Record excerpts Start Marker
(* ===== verification/LogLines.v ===== *)
(** * One record, one line

    What [logfmt] of [log/format.go] writes for a record is one line, whatever the
    values are: no value can end the line, and so none can look like a record. *)

From Stdlib Require Import Strings.Byte Ascii SpecFloat ZifyNat.
From stdpp Require Import base strings pretty numbers gmap list.
From S2P Require Import Prelude Float64 Platform Concrete Net LogNumbers LogText Log LogFormat LogSafe.

(** ** Texts that stay on their line *)

Definition clear_text (s : bytes) : Prop := Forall visible s.
#[export] Instance visible_dec c : Decision (visible c).
Proof. unfold visible. apply _. Defined.

(** Texts of the source. *)
Ltac constant_text := apply (bool_decide_unpack _); vm_compute; exact I.

Lemma clear_app a b : clear_text a → clear_text b → clear_text (a ++ b).
Proof. intros. by apply Forall_app. Qed.

Lemma clear_cons c s : visible c → clear_text s → clear_text (c :: s).
Proof. intros. by constructor. Qed.

Lemma clear_replicate n c : visible c → clear_text (replicate n c).
Proof. intros Hc. by apply Forall_replicate. Qed.

Lemma digit_visible d : (0 ≤ d < 10)%Z → visible (digit d).
Proof. intros Hd. unfold visible. rewrite byte_Z_digit by done. lia. Qed.

Lemma clear_digits f z : (0 ≤ z)%Z → clear_text (digits f z).
Proof.
  revert z. induction f as [|f IH]; intros z Hz; cbn [digits]; [constructor|].
  destruct (Z.ltb_spec z 10); [by apply Forall_singleton, digit_visible|].
  apply clear_app; [apply IH; lia|apply Forall_singleton, digit_visible; lia].
Qed.

Lemma clear_Itoa z : clear_text (Itoa z).
Proof.
  unfold Itoa. destruct (Z.ltb_spec z 0); [|by apply clear_digits]. apply clear_app; [constant_text|apply clear_digits; lia].
Qed.

Lemma clear_thousands f z : (0 ≤ z)%Z → clear_text (thousands f z).
Proof.
  revert z. induction f as [|f IH]; intros z Hz; cbn [thousands]; [constructor|].
  destruct (Z.ltb_spec z 1000); [by apply clear_digits|]. apply clear_app; [apply IH; lia|].
  rewrite three_digits_mod. apply clear_cons; [split; by vm_compute|].
  repeat (apply clear_cons; [apply digit_visible; lia|]). constructor.
Qed.

Lemma clear_sign neg : clear_text (sign_of neg).
Proof. destruct neg; constant_text. Qed.

Lemma clear_big_text n : clear_text (big_text n).
Proof.
  unfold big_text. destruct (_ <? _)%Z; [apply clear_Itoa|]. apply clear_app; [apply clear_sign|]. apply clear_thousands; lia.
Qed.

Lemma clear_int64_text n : clear_text (int64_text n).
Proof.
  unfold int64_text. destruct (_ <? _)%Z; [apply clear_Itoa|]. apply clear_app; [apply clear_sign|]. apply clear_thousands; lia.
Qed.

Lemma clear_padded n z : clear_text (padded n z).
Proof.
  unfold padded. cbv zeta. repeat apply clear_app.
  - destruct (z <? 0)%Z; constant_text.
  - apply clear_replicate. split; by vm_compute.
  - apply clear_digits. lia.
Qed.

Lemma clear_time t : clear_text (format_time t).
Proof.
  unfold format_time. cbv zeta. repeat (apply clear_app; [first [apply clear_padded|constant_text]|]).
  apply clear_app; [destruct (_ <? _)%Z; constant_text|]. apply clear_app; apply clear_padded.
Qed.

(** *** Floating-point numbers *)

Lemma str_cons c s : str (String c s) = byte_of_ascii c :: str s.
Proof. reflexivity. Qed.

Lemma str_app a b : str (a +:+ b) = str a ++ str b.
Proof. induction a as [|c a IH]; [done|]. change (String c a +:+ b) with (String c (a +:+ b)). by rewrite !str_cons, IH. Qed.

Lemma clear_low_digits n z acc : clear_text (str acc) → clear_text (str (low_digits n z acc)).
Proof.
  revert z acc. induction n as [|n IH]; intros z acc Ha; cbn [low_digits]; [done|]. apply IH. rewrite str_cons.
  apply clear_cons; [|done]. assert (Hd : (0 ≤ z `mod` 10 < 10)%Z) by lia. revert Hd. generalize (z `mod` 10)%Z. intros d Hd.
  assert (Hall : forallb (λ d, bool_decide (visible (byte_of_ascii (ascii_of_N (Z.to_N (48 + d)))))) (seqZ 0 10) = true) by (by vm_compute).
  rewrite forallb_forall in Hall. apply (bool_decide_eq_true _), Hall, list_elem_of_In, elem_of_seqZ. lia.
Qed.

Lemma clear_pretty_go x s : clear_text (str s) → clear_text (str (pretty_N_go x s)).
Proof.
  revert s. induction (N.lt_wf_0 x) as [x _ IH]; intros s Hs.
  assert (x = 0 ∨ 0 < x)%N as [->|Hx] by lia; [by rewrite pretty_N_go_0|].
  rewrite pretty_N_go_step by done. apply IH; [by apply N.div_lt|]. rewrite str_cons. apply clear_cons; [|done].
  unfold pretty_N_char. repeat case_match; split; by vm_compute.
Qed.

Lemma clear_pretty (z : Z) : clear_text (str (pretty z)).
Proof.
  assert (HN : ∀ n : N, clear_text (str (pretty n))).
  { intros n. unfold pretty, pretty_N. case_decide; [constant_text|]. apply clear_pretty_go. constructor. }
  destruct z as [|p|p]; [constant_text|apply (HN (N.pos p))|]. change (pretty (Z.neg p)) with ("-" +:+ pretty (N.pos p)).
  rewrite str_app. apply clear_app; [constant_text|apply HN].
Qed.

Lemma clear_fixed p f : clear_text (str (fmt_fixed p f)).
Proof.
  assert (Hs : ∀ b, clear_text (str (sign_string b))) by (intros []; constant_text).
  destruct f as [s|[]| |s m e]; unfold fmt_fixed; try constant_text; rewrite !str_app; repeat apply clear_app;
    try apply Hs; try constant_text; try apply clear_pretty; apply clear_low_digits; constructor.
Qed.

(** ** Lines *)

Section Lines.
Context `{UnicodeLaws} {LL : LogLibs}.

(** A value whose methods return, whose integers fit their types, and a level there is. *)
Definition answers (m : option (outcome bytes)) : Prop := match m with Some (Ret _) | None => True | _ => False end.
Definition shows (v : value) : Prop :=
  match v with
  | VInt k z => int_range k z
  | VLvl l => (0 ≤ l ≤ 5)%Z
  | VObject o => answers (ob_TerminalString o) ∧ answers (ob_Error o) ∧ answers (ob_String o)
  | _ => True
  end.

Definition shows_as (m : outcome bytes) : Prop := ∃ text, m = Ret text ∧ clear_text text.

Lemma shows_text s : clear_text s → shows_as (Ret s).
Proof. intros Hs. by exists s. Qed.

Lemma shows_escaped s : shows_as (Ret (escapeString s)).
Proof. apply shows_text, escapeString_visible. Qed.

Lemma format_int_shows k z : int_range k z → shows_as (format_int k z).
Proof.
  intros Hr. destruct k; simpl in *; try (apply shows_text, clear_Itoa);
    first [destruct (int64_text_spec z) as [-> _]; [unfold is_int64; lia|apply shows_text, clear_int64_text]
          |rewrite FormatLogfmtUint64_text by lia; destruct (_ <? _)%Z; apply shows_text; [apply clear_Itoa|apply clear_thousands; lia]].
Qed.

Lemma formatLogfmtValue_shows v term : shows v → shows_as (formatLogfmtValue v term).
Proof.
  intros Hv. unfold formatLogfmtValue.
  destruct v as [|b|k z|single f|s|t|[n|]|l|e|o|frames|vs|pairs|fn printed]; cbn [formatShared mbind outcome_bind];
    try (destruct term; cbn [mbind outcome_bind]; apply shows_escaped).
  - apply shows_text. constant_text.
  - destruct term, b; apply shows_text; constant_text.
  - destruct term; by apply format_int_shows.
  - destruct term; apply shows_text, clear_fixed.
  - apply shows_text, clear_time.
  - rewrite formatLogfmtBigInt_text. apply shows_text, clear_big_text.
  - apply shows_text. constant_text.
  - assert (∃ s, Lvl_String l = Ret s) as [s ->].
    { simpl in Hv. assert (l = 0 ∨ l = 1 ∨ l = 2 ∨ l = 3 ∨ l = 4 ∨ l = 5)%Z as Hl by lia.
      repeat destruct Hl as [->|Hl]; [by eexists..|]. subst l. by eexists. }
    destruct term; apply shows_escaped.
  - destruct Hv as (Ht & He & Hs). unfold method_result.
    destruct (ob_TerminalString o) as [[]|], (ob_Error o) as [[]|], (ob_String o) as [[]|]; try done; destruct term; apply shows_escaped.
Qed.

(** Pairs of a key that stays on its line and a value that shows. *)
Fixpoint tidy (ctx : list value) : Prop :=
  match ctx with
  | [] => True
  | [_] => False
  | k :: v :: rest => (match k with VString k => clear_text k | _ => True end) ∧ shows v ∧ tidy rest
  end.

(** No value is padded to more than the limit. *)
Definition padding_bounded (w : World) : Prop := ∀ k p, fieldPadding w !! k = Some p → (p ≤ termCtxMaxPadding)%Z.

Lemma padding_for_bounded k n w : padding_bounded w → ∃ p w', padding_for k n w = (Ret p, w') ∧ padding_bounded w'.
Proof.
  intros Hw. unfold padding_for, mbind, st_bind, the_world. destruct (_ && _) eqn:E; [|by eexists _, _].
  eexists _, _. split; [done|]. apply andb_prop in E as [_ E%Z.leb_le]. intros k' p. simpl.
  intros [[-> <-]|[_ Hk]]%lookup_insert_Some; [done|by apply (Hw k')].
Qed.

Lemma clear_spaces n : clear_text (spaces n).
Proof. apply clear_replicate. split; by vm_compute. Qed.

Lemma key_value_shows k v term :
  (match k with VString k => clear_text k | _ => True end) → shows v →
  ∃ name text, key_value k v term = Ret (name, text) ∧ clear_text name ∧ clear_text text.
Proof.
  intros Hk Hv. destruct (formatLogfmtValue_shows v term Hv) as (text & E & Ht).
  destruct (formatLogfmtValue_shows (VString []) term I) as (text0 & E0 & Ht0).
  unfold key_value. rewrite E, ret_bind.
  destruct k; try (by eexists _, _; split; [reflexivity|]);
    rewrite E0, ret_bind; eexists _, _; (split; [reflexivity|]); (split; [constant_text|done]).
Qed.

Lemma logfmt_pairs_clear n first ctx term w :
  length ctx ≤ n → tidy ctx → padding_bounded w →
  ∃ text w', logfmt_pairs first ctx 0 term w = (Ret text, w') ∧ clear_text text ∧ padding_bounded w'.
Proof.
  revert first ctx w. induction n as [|n IH]; intros first ctx w Hn Ht Hw;
    (destruct ctx as [|k [|v ctx]]; [by exists [], w; split; [|split; [constructor|]]|done|]); simpl in Hn; [lia|].
  destruct Ht as (Hk & Hv & Ht). destruct (key_value_shows k v term Hk Hv) as (name & text & E & Hname & Htext).
  destruct (padding_for_bounded name (RuneCountInString text) w Hw) as (p & w1 & Ep & Hw1).
  destruct (IH false ctx w1 ltac:(lia) Ht Hw1) as (more & w2 & Em & Hmore & Hw2).
  cbn [logfmt_pairs]. unfold mbind, st_bind at 1, lift. rewrite E. cbv zeta. cbn [fst snd].
  unfold st_bind at 1. rewrite Ep. unfold st_bind. rewrite Em. eexists _, _. split; [reflexivity|]. split; [|done].
  repeat apply clear_app; try done.
  - destruct first; constant_text.
  - constant_text.
  - destruct (_ && _); [apply clear_spaces|constructor].
Qed.

(** C33: a record is written as one line: the line end is the last byte, and no byte
    before it ends the line or moves the cursor, whatever the message and the values
    are; only the keys must be so.  The padding of values stays within its limit. *)
Theorem LogfmtFormat_one_line r w :
  tidy (r_Ctx r) → (0 ≤ r_Lvl r ≤ 5)%Z → padding_bounded w →
  clear_text (kn_Time (r_KeyNames r)) → clear_text (kn_Lvl (r_KeyNames r)) → clear_text (kn_Msg (r_KeyNames r)) →
  ∃ body w', LogfmtFormat r w = (Ret (body ++ [x0a]), w') ∧ clear_text body ∧ x0a ∉ body ∧ padding_bounded w'.
Proof.
  intros Ht Hl Hw H1 H2 H3. unfold LogfmtFormat, logfmt. set (ctx := _ ++ r_Ctx r).
  destruct (logfmt_pairs_clear (length ctx) true ctx false w) as (body & w' & E & Hb & Hw'); [done|by split_and!|done|].
  exists body, w'. split; [by unfold mbind, st_bind; rewrite E|]. split; [done|]. split; [|done].
  intros Hin. unfold clear_text in Hb. rewrite Forall_forall in Hb. specialize (Hb _ Hin). destruct Hb as [Hb _]. by vm_compute in Hb.
Qed.
End Lines.

(** ** An instance *)

Module LogLinesDemo.
Import LogTextDemo LogDemo.

(** A peer that sends a line end and what looks like a record. *)
Definition forged : Rec :=
  record_of root (str "bad peer") LvlWarn [VString (str "name"); VString (str "x" ++ x0a :: str "t=2018 lvl=crit msg=fake")] noon.

Lemma LogfmtFormat_one_line_witness :
  ∃ body w', LogfmtFormat forged quiet_world = (Ret (body ++ [x0a]), w') ∧ clear_text body ∧ x0a ∉ body ∧ padding_bounded w'.
Proof.
  apply LogfmtFormat_one_line.
  - split; [constant_text|]. by split.
  - by split.
  - intros k p Hk. discriminate Hk.
  - constant_text.
  - constant_text.
  - constant_text.
Defined.

(** For a terminal the message itself is not quoted. *)
Example terminal_message_raw :
  (TerminalFormat false (record_of root (str "a" ++ [x0a]) LvlInfo [] noon) quiet_world).1
  = Ret (str "INFO [05-16|12:30:05.000] a" ++ x0a :: str " " ++ [x0a]).
Proof. vm_compute. reflexivity. Qed.
End LogLinesDemo.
Record excerpts End Marker
◆ **Problem statement**
From the entries above, give again exactly the lines running from the line with "as Hl by lia." to the line with "destruct (ob_TerminalString o)"; include both of those lines.

◆ **Answer section**
    { simpl in Hv. assert (l = 0 ∨ l = 1 ∨ l = 2 ∨ l = 3 ∨ l = 4 ∨ l = 5)%Z as Hl by lia.
      repeat destruct Hl as [->|Hl]; [by eexists..|]. subst l. by eexists. }
    destruct term; apply shows_escaped.
  - destruct Hv as (Ht & He & Hs). unfold method_result.
    destruct (ob_TerminalString o) as [[]|], (ob_Error o) as [[]|], (ob_String o) as [[]|]; try done; destruct term; apply shows_escaped.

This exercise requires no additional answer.